╭──
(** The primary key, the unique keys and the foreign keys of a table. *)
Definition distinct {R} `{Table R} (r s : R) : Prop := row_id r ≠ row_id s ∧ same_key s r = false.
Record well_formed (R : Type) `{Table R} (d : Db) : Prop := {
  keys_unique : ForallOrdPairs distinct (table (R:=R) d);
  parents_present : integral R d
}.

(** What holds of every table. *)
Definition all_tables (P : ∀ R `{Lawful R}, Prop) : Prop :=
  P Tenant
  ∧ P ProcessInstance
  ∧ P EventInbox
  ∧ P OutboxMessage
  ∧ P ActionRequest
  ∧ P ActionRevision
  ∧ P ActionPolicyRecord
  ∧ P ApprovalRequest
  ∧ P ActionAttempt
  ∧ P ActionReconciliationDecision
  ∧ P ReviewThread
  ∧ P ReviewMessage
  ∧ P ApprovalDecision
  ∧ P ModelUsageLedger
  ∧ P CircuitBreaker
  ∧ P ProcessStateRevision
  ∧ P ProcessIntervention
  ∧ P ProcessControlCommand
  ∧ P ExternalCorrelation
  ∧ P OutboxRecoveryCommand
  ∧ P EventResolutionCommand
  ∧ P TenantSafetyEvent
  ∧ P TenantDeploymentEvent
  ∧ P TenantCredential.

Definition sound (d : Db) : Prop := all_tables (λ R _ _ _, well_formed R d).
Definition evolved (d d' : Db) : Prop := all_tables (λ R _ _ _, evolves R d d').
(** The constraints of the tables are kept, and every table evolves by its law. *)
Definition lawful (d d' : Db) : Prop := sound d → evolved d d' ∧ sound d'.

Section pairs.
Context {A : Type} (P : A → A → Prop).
╰──
╭──
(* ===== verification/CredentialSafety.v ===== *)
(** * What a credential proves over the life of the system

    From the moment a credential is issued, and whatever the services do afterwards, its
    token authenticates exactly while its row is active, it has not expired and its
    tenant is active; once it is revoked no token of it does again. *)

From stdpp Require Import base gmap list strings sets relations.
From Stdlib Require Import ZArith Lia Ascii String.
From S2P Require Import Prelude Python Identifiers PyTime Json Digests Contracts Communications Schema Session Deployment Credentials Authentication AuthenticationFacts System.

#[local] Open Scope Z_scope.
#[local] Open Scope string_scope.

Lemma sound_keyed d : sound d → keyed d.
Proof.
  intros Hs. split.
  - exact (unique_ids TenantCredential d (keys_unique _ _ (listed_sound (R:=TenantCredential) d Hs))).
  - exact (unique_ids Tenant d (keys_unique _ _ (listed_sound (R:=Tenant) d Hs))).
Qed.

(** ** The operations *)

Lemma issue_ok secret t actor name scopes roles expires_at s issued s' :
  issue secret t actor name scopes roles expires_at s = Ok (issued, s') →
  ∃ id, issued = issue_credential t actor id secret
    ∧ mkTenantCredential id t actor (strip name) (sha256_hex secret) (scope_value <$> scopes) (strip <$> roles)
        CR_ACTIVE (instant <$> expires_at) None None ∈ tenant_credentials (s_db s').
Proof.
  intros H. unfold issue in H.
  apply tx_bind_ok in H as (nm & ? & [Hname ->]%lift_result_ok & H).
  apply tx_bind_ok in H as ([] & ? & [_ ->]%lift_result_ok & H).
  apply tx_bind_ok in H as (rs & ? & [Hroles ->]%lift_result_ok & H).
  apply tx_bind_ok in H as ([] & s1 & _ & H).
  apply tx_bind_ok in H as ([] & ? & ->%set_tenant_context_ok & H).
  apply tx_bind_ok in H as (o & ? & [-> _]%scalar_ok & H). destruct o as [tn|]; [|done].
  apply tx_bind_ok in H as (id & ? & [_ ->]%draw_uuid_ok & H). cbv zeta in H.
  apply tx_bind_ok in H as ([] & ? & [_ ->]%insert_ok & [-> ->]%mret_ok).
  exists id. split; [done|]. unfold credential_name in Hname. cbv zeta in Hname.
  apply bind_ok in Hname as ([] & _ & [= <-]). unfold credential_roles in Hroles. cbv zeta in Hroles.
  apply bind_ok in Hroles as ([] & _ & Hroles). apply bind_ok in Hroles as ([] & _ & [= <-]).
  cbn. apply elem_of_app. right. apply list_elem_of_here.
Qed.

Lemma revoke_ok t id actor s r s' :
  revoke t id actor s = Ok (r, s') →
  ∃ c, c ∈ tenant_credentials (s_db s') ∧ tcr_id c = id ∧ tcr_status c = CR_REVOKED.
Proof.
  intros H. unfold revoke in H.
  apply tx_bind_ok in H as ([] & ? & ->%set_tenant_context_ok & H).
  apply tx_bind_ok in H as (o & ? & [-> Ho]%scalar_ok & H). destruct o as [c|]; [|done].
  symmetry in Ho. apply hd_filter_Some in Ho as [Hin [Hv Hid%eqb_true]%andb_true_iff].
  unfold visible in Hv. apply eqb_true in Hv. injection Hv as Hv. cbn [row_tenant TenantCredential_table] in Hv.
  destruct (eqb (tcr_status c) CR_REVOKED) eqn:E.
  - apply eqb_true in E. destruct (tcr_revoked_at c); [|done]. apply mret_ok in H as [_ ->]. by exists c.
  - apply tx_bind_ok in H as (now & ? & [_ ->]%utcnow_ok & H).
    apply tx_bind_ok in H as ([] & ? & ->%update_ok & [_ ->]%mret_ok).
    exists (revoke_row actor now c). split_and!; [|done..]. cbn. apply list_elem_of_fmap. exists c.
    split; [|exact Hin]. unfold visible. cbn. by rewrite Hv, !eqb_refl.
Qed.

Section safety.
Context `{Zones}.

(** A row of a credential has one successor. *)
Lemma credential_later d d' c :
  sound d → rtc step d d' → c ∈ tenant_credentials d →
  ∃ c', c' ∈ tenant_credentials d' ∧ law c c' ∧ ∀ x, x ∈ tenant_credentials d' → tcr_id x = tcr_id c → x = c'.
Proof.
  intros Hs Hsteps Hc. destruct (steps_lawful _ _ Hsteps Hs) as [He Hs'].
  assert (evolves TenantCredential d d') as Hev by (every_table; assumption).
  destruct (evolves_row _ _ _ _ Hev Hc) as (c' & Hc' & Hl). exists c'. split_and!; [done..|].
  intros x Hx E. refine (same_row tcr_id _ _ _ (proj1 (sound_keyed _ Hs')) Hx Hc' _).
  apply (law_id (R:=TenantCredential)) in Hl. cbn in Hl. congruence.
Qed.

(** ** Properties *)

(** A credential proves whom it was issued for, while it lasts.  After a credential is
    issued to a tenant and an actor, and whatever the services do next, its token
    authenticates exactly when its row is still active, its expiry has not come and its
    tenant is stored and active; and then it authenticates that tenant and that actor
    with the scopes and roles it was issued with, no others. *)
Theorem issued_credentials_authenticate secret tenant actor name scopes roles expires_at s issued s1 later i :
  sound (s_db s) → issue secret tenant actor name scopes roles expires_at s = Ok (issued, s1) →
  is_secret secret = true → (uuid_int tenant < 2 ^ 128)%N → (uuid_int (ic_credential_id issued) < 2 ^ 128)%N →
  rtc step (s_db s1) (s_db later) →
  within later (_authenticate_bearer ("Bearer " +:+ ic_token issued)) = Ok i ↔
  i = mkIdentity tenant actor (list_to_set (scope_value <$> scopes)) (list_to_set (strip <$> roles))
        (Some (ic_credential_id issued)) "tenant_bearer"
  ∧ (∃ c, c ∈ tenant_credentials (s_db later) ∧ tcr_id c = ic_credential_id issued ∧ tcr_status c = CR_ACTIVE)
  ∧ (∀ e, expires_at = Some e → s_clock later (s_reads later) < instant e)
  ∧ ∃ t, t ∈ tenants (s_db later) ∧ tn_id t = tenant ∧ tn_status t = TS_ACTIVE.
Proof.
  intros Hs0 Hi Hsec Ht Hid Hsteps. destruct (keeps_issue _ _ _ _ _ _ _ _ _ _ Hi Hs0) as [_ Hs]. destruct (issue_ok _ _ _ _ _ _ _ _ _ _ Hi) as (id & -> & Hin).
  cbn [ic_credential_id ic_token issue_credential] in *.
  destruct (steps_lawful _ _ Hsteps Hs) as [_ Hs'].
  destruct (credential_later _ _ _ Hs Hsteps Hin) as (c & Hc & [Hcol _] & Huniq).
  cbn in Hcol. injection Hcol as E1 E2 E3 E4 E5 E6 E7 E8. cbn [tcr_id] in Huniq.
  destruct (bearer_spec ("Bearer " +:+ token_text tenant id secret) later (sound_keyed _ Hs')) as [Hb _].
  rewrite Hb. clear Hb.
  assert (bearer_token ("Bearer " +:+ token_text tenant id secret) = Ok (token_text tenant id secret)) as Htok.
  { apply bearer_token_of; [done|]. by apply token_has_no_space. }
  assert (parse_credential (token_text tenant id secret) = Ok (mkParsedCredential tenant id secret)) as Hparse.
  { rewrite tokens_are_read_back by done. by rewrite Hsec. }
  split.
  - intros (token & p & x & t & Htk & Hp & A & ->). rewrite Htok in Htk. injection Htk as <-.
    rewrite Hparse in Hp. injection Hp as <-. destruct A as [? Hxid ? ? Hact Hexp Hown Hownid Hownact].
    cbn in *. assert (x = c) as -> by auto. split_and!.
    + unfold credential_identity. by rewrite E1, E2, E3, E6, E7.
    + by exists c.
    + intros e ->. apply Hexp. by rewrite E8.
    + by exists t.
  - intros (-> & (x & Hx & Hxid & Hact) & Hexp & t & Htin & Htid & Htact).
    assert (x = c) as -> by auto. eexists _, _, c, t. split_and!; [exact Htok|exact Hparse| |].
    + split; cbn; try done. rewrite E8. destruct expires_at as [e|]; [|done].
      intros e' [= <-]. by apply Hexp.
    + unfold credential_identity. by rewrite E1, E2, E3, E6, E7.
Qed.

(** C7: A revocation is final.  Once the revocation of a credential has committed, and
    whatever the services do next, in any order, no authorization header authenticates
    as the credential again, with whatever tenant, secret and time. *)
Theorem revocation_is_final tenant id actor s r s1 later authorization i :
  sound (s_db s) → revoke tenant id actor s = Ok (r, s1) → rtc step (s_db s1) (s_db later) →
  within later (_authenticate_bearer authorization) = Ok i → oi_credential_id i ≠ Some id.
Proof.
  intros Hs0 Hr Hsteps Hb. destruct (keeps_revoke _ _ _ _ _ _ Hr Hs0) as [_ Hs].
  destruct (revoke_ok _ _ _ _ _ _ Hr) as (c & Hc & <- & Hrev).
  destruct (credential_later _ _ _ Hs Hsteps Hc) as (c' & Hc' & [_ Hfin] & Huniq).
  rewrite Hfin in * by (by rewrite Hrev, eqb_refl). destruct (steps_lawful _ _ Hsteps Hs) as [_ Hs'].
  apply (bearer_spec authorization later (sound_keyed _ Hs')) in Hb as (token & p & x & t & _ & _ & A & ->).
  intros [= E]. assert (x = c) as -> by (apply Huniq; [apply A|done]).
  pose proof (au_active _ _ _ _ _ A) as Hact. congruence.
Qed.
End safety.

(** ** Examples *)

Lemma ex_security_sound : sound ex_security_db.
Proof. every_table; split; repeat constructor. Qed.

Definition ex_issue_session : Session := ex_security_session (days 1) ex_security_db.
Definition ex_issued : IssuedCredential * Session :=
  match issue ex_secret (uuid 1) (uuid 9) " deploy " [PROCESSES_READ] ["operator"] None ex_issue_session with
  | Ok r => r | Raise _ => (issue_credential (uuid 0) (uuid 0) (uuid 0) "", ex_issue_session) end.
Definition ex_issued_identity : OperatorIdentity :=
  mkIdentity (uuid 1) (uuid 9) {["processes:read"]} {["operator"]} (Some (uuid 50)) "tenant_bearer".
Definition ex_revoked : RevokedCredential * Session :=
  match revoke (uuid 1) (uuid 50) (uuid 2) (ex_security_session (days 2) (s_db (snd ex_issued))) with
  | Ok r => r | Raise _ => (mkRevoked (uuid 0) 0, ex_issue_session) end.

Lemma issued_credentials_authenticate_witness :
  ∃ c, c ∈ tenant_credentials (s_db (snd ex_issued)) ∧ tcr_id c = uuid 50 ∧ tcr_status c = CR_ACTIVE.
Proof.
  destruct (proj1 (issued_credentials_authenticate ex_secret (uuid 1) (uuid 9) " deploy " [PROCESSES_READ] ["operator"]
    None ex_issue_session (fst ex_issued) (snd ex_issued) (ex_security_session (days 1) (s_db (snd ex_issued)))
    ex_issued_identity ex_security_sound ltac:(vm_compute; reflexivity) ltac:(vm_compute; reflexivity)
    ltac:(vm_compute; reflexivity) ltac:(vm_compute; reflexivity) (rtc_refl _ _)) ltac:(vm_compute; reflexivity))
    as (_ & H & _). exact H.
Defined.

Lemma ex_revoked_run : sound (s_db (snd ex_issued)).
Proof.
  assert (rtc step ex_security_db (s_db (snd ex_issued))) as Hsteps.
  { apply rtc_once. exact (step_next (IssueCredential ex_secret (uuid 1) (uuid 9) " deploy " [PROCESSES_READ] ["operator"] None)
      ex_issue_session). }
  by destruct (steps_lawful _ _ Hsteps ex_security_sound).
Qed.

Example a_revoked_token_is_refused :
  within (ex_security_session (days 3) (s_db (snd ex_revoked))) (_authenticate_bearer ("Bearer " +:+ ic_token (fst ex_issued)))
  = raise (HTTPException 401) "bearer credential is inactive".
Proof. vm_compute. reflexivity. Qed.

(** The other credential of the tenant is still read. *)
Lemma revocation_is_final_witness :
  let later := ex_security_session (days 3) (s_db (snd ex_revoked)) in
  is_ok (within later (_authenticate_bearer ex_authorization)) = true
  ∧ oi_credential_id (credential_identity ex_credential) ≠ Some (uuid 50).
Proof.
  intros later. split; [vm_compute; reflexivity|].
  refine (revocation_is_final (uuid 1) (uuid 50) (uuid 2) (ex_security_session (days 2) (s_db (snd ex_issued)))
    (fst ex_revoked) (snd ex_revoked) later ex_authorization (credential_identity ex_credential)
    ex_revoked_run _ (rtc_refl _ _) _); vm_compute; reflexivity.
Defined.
╰──
╭──
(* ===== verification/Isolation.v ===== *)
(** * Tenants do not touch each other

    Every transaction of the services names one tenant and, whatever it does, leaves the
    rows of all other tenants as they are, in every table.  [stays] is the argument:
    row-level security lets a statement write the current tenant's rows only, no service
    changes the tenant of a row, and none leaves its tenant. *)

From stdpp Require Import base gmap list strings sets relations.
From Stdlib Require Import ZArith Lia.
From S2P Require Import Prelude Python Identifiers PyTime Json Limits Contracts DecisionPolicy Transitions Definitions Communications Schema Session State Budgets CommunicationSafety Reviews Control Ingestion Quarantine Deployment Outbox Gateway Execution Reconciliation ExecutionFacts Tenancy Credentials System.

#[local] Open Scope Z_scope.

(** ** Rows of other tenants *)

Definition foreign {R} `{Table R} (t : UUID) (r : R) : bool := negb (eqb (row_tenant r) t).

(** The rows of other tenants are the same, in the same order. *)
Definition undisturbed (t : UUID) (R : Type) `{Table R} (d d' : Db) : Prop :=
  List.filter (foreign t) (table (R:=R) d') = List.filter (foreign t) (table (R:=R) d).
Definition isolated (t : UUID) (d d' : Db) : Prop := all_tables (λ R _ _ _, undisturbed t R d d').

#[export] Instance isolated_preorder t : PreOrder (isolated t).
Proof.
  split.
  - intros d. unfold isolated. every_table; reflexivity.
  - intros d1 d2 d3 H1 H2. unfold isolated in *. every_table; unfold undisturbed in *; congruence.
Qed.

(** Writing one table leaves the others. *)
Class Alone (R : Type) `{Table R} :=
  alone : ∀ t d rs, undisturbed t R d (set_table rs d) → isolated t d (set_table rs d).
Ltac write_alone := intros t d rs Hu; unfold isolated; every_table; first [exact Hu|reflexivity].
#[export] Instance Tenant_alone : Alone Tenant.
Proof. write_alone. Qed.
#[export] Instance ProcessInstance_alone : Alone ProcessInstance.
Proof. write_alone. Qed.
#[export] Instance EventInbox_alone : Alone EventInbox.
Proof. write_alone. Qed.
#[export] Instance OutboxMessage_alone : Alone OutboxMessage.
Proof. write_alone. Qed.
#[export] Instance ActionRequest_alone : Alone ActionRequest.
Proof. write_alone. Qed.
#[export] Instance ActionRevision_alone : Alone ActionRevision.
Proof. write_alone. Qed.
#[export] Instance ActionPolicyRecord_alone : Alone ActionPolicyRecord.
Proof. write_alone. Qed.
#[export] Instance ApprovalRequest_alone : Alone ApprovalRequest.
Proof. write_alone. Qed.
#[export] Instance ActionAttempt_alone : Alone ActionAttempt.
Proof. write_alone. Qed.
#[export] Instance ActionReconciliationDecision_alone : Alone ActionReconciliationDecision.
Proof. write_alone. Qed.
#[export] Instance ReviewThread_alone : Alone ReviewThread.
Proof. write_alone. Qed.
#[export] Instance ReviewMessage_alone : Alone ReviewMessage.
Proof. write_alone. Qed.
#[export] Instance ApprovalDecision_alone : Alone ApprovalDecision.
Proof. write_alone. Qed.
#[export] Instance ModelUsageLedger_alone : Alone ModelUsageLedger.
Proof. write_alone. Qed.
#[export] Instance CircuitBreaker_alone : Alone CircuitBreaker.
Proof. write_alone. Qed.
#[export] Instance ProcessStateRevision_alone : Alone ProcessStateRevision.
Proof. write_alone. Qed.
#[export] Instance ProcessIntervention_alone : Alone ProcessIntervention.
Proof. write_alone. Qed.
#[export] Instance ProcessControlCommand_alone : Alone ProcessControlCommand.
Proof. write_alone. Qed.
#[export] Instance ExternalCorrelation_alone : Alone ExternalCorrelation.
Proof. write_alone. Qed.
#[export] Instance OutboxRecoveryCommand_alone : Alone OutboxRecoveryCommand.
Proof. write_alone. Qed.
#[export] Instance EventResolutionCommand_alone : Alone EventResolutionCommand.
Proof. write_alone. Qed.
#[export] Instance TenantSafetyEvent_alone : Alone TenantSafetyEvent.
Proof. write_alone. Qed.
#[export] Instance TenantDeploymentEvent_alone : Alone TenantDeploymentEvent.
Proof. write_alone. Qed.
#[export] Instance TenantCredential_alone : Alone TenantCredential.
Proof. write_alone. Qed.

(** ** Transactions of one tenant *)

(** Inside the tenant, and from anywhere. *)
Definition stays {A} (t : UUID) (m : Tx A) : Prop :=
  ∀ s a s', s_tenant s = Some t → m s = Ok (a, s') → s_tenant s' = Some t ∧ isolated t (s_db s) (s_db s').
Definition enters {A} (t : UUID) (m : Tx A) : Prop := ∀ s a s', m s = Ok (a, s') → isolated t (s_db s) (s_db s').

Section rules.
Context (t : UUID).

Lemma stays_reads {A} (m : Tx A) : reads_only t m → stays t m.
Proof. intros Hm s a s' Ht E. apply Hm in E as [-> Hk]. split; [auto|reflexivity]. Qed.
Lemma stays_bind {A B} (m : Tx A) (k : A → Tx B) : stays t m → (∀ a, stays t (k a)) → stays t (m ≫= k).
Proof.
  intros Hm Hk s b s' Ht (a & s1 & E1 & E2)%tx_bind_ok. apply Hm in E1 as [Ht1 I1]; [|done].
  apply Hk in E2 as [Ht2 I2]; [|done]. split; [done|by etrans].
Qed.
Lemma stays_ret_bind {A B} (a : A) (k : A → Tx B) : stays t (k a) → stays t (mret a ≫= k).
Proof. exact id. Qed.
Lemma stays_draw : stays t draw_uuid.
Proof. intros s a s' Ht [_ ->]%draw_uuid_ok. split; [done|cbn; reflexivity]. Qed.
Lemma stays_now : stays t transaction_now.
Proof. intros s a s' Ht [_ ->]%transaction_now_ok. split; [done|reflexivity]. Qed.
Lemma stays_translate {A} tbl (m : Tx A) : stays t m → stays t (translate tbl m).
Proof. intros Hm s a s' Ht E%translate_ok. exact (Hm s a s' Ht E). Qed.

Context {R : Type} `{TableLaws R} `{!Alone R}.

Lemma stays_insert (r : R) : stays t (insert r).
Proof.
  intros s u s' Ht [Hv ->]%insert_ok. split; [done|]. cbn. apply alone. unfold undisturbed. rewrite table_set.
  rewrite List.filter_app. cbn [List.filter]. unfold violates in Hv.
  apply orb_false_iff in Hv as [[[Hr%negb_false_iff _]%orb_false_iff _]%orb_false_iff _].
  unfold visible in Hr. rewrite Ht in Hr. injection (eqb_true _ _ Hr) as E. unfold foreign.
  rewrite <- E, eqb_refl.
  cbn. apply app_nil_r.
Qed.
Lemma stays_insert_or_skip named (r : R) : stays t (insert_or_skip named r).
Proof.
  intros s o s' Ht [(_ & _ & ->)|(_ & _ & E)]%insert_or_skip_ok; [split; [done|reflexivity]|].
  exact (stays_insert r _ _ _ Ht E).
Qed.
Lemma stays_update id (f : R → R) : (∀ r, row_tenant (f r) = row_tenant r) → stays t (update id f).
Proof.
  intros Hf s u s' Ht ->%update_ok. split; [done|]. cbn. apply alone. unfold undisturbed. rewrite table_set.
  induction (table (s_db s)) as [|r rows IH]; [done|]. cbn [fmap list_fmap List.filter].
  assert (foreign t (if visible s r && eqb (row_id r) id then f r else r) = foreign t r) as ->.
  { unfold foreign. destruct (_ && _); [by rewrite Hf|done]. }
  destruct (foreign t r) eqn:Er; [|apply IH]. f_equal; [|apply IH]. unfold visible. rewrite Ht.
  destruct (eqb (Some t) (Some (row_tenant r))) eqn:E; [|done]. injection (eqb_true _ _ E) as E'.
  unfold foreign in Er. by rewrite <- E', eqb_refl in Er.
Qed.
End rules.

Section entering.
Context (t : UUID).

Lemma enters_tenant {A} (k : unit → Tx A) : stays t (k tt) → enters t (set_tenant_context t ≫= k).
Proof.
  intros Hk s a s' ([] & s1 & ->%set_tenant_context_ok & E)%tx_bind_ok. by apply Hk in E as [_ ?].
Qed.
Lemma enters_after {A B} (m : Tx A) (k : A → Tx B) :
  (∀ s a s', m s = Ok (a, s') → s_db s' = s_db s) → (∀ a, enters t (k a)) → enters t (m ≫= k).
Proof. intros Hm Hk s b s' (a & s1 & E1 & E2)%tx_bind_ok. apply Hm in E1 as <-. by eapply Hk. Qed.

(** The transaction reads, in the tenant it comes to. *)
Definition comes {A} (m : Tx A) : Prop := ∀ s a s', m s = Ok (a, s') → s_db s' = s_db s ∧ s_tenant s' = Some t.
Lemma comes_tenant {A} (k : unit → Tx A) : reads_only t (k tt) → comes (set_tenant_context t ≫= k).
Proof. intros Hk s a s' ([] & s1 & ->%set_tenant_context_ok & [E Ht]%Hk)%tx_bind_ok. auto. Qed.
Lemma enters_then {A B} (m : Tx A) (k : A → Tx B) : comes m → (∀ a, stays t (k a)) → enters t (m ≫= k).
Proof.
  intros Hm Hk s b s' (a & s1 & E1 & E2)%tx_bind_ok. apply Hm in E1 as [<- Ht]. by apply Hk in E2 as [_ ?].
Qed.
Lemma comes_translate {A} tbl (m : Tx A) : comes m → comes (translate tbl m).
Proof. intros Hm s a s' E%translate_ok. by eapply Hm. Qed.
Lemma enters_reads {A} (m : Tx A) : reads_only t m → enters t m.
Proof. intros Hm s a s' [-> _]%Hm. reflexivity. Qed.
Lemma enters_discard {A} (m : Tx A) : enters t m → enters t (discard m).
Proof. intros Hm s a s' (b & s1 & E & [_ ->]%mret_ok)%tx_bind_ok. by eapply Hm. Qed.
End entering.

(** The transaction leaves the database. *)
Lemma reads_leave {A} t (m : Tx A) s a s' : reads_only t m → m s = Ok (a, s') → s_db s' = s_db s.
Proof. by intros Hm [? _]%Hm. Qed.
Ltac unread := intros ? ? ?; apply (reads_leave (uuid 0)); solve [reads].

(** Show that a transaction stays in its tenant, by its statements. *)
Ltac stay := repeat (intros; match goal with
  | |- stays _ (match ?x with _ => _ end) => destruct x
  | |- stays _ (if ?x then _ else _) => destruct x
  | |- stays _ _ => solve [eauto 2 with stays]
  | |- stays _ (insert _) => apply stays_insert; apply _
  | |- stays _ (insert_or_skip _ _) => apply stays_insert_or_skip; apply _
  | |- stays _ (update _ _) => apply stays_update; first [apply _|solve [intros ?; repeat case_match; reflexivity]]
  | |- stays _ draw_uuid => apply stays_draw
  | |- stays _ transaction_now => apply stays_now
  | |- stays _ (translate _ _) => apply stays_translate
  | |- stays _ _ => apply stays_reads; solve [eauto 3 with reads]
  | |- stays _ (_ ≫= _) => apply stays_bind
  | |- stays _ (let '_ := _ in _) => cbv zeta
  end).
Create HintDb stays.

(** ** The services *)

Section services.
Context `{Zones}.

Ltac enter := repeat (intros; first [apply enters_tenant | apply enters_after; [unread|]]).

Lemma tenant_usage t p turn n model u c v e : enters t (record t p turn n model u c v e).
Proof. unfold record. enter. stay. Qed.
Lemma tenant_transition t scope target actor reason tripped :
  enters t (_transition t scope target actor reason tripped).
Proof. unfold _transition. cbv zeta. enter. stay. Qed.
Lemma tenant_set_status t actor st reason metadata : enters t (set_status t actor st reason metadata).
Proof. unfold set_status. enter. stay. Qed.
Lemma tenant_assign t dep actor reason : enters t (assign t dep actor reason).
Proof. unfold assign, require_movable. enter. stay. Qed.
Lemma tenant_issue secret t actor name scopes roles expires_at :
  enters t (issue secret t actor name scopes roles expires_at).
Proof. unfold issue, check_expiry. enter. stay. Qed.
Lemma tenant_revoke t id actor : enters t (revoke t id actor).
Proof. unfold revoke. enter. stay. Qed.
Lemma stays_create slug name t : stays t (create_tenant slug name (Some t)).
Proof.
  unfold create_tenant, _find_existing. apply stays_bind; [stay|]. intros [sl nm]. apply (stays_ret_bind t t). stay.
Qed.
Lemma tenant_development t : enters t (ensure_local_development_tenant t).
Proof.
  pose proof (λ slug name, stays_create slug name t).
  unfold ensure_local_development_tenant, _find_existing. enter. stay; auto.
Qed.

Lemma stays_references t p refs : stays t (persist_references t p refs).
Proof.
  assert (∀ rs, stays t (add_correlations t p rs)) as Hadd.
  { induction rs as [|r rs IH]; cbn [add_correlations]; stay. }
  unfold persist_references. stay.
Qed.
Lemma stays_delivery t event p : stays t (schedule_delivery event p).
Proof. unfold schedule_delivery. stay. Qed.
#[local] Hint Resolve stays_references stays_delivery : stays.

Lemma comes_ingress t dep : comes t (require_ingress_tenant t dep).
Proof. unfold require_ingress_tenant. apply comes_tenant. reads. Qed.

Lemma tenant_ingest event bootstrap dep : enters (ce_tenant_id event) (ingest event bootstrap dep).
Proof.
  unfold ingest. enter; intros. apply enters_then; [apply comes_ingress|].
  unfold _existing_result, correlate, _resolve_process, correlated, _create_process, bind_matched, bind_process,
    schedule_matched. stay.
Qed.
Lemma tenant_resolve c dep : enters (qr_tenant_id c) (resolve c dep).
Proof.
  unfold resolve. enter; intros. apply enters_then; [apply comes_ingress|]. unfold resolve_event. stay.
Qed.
╰──
If a line in the entries above contains "ZArith", report it.

◆ Result of the exercise:
From Stdlib Require Import ZArith Lia Ascii String.
From Stdlib Require Import ZArith Lia.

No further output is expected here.